**YOUR OBJECTIVE**
For the entries below, print exactly the lines between the line holding "Inductive market_run (mk0" and the line holding "Definition when (b", inclusive, and nothing else.

[Collected data]
# # # # #

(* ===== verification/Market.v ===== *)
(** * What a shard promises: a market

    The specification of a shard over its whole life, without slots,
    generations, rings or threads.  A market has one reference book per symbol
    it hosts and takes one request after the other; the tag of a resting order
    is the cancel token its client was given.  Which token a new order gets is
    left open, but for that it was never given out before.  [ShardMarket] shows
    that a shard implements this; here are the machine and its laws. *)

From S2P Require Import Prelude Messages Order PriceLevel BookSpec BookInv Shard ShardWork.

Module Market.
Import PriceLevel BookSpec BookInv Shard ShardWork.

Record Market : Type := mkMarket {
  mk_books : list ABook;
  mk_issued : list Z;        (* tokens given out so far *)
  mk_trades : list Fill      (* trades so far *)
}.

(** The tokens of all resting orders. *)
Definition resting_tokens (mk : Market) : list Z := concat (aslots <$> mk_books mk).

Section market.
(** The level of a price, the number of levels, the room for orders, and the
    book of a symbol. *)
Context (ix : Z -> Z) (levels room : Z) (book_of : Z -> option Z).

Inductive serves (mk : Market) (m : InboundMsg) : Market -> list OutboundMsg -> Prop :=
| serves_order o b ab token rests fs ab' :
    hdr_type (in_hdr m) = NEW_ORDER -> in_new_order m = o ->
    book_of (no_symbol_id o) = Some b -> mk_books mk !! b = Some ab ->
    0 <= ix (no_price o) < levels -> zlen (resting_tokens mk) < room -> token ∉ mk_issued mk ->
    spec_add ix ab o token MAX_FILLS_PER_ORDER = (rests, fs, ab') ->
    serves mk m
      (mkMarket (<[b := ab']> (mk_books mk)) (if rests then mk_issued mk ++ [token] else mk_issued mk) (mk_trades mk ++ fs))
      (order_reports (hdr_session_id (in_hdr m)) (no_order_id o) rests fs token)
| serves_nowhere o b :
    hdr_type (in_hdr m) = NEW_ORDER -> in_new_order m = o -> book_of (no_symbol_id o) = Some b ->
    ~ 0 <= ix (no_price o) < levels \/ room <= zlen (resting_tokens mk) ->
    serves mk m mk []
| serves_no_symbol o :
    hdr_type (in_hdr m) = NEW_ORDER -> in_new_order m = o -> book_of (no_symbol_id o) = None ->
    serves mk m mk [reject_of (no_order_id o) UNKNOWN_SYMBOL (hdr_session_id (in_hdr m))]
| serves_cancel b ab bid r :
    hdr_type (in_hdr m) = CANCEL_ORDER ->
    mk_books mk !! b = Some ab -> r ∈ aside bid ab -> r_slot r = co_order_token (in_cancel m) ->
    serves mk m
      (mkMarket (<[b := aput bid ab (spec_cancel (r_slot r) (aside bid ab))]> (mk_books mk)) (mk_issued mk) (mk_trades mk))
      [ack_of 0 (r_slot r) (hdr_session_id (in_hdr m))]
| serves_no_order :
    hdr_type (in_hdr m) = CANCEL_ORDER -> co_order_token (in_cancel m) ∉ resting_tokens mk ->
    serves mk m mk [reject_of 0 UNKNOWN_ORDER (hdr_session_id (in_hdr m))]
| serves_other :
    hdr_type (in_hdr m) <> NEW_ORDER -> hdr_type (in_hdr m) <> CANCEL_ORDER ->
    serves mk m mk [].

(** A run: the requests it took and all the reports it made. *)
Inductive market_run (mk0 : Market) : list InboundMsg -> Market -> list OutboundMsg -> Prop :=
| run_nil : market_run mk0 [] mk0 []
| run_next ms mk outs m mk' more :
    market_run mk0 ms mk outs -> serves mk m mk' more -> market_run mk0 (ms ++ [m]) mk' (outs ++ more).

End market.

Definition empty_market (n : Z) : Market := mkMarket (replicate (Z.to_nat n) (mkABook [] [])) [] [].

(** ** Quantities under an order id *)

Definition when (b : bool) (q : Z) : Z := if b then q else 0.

# # # # #

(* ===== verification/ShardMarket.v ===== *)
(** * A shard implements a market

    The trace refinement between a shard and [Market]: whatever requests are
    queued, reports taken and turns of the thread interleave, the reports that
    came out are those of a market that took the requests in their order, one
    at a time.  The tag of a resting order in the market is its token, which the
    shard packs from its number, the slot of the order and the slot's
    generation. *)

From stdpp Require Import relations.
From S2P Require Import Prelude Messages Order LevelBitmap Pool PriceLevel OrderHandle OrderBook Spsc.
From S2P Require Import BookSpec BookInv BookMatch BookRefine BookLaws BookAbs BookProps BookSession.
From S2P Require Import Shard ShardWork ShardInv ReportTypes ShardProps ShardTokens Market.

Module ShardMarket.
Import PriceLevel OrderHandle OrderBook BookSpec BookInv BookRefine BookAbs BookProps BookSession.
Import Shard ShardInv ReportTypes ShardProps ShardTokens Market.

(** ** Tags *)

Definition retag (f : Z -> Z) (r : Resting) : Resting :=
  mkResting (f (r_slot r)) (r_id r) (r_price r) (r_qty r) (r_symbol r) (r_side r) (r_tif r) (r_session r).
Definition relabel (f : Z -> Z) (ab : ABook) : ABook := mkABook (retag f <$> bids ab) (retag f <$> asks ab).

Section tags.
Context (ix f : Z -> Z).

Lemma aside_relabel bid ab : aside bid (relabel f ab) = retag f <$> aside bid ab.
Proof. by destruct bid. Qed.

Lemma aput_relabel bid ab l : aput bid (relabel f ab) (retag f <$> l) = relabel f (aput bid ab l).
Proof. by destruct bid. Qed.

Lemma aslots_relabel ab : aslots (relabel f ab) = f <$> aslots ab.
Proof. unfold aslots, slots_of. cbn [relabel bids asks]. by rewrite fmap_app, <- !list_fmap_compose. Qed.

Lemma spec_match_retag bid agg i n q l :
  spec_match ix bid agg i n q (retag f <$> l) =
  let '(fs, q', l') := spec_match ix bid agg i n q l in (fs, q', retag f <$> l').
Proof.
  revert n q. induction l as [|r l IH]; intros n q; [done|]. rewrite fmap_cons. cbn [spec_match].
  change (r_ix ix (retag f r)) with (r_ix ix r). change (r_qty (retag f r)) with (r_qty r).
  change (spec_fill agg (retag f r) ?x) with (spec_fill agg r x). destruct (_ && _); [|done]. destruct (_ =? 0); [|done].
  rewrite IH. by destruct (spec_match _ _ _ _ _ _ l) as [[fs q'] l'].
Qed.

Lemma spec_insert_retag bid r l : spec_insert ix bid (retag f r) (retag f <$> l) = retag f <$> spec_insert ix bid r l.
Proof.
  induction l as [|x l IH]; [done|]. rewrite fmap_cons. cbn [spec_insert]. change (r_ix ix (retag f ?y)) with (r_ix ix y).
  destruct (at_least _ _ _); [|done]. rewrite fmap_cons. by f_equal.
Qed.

# # # # #

**WRITTEN SOLUTION**
Inductive market_run (mk0 : Market) : list InboundMsg -> Market -> list OutboundMsg -> Prop :=
| run_nil : market_run mk0 [] mk0 []
| run_next ms mk outs m mk' more :
    market_run mk0 ms mk outs -> serves mk m mk' more -> market_run mk0 (ms ++ [m]) mk' (outs ++ more).

End market.

Definition empty_market (n : Z) : Market := mkMarket (replicate (Z.to_nat n) (mkABook [] [])) [] [].

(** ** Quantities under an order id *)

Definition when (b : bool) (q : Z) : Z := if b then q else 0.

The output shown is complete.